The bonding mechanisms that have been discussed include mechanical interlocking, that represents the bond
kind which dependent on twisting and hooking of uneven particles in shape, solid bridges, which represent
uninterrupted solid bridges between tablet and granules particles, intermolecular forces, which represent infirm
attraction forces active over the distances. Computation of dense strength have been made in media that are
acknowledged to diminish intermolecular forces bonding in order to describe the dominant bond mechanisms.

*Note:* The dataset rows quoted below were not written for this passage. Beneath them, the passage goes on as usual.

Lemma reader_drain_ok reason s : in_reader s = Stopping reason -> duplex_ok s -> duplex_ok (reader_drain reason s).
Proof.
  intros Hr Hs. pose proof (dk_closed _ Hs reason ltac:(by left)) as Hcl.
  pose proof (fun c => drained_at_most_once s c Hs) as Hd. unfold reader_drain.
  destruct Hs. split; duplex_fields; try done.
  - intros c call H. rewrite drain_lookup in H. destruct (in_calls s !! c) as [call0|] eqn:Ec; [|done].
    cbn in H. apply Some_inj in H as <-. destruct (dk_calls0 c call0 Ec). destruct (Hd c) as [H1 H2].
    destruct (drained c _) as [|[|n]]; [| |lia].
    { split; cbn [cl_mailbox cl_phase set set_cl_mailbox replicate]; rewrite ?app_nil_r; done. }
    destruct (H2 ltac:(done)) as (id & p & call' & _ & Hc' & []). rewrite Ec in Hc'. injection Hc' as <-.
    split; cbn [cl_mailbox cl_phase set set_cl_mailbox replicate]; rewrite ?en_mailbox0; try done.
    + by constructor.
    + intros _. by destruct (cl_phase call0).
  - rewrite map_size_empty. lia.
Qed.

(** *** All steps *)

Lemma start_call_ok c request_id message_type payload expected_types s :
  in_calls s !! c = None -> duplex_ok s ->
  duplex_ok (start_call c (new_call request_id message_type payload expected_types) s).
Proof.
  intros Hc []. unfold start_call. split; duplex_fields; try done.
  - intros id p H. destruct (dk_entries0 id p H) as (call & Hc' & Hok). exists call. split; [|done].
    rewrite lookup_insert_ne by congruence. done.
  - intros c' call H. apply lookup_insert_Some in H as [[<- <-]|[_ H]]; [|by eapply dk_calls0].
    split; cbn; try done; lia.
  - intros tx frame H. destruct (dk_delivering0 tx frame H) as (call & Hc' & Hok). exists call. split; [|done].
    rewrite lookup_insert_ne by congruence. done.
Qed.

Liquids with various dielectric constants and films made of magnesium stearate served as the media. The
findings show that the intermolecular forces are the primary type of bonding in medicinal materials. Bonding
with solid bridges can only improve compact strength of particles having coarse nature, plastically deforming
materials that could melt during compaction. Only for coarse plastically deforming materials that can melt
during compaction can bonding with solid bridges help to the compact strength. All bonding shown in (Figure
1).

Only a proportionate connection between the bonding surface area and compact surface area may be feasible for
all materials joining with intermolecular interactions [2]. If the particle surface area in the tablet is big, a huge
bonding surface area for such materials will be obtained. This could be done by using materials that are heavily
fragmented or qualities with noticeable surface roughness or by using very refined particles materials. It is
indicated that the majority of the supposed plastically deforming pharmaceutical materials frequently lack the
flexibility necessary to produce sizable zones that could participate in the attraction of different particles by
different molecules.

Figure 5 Various mechanism of disintegration
Figure 5 Various mechanism of disintegration (click to enlarge)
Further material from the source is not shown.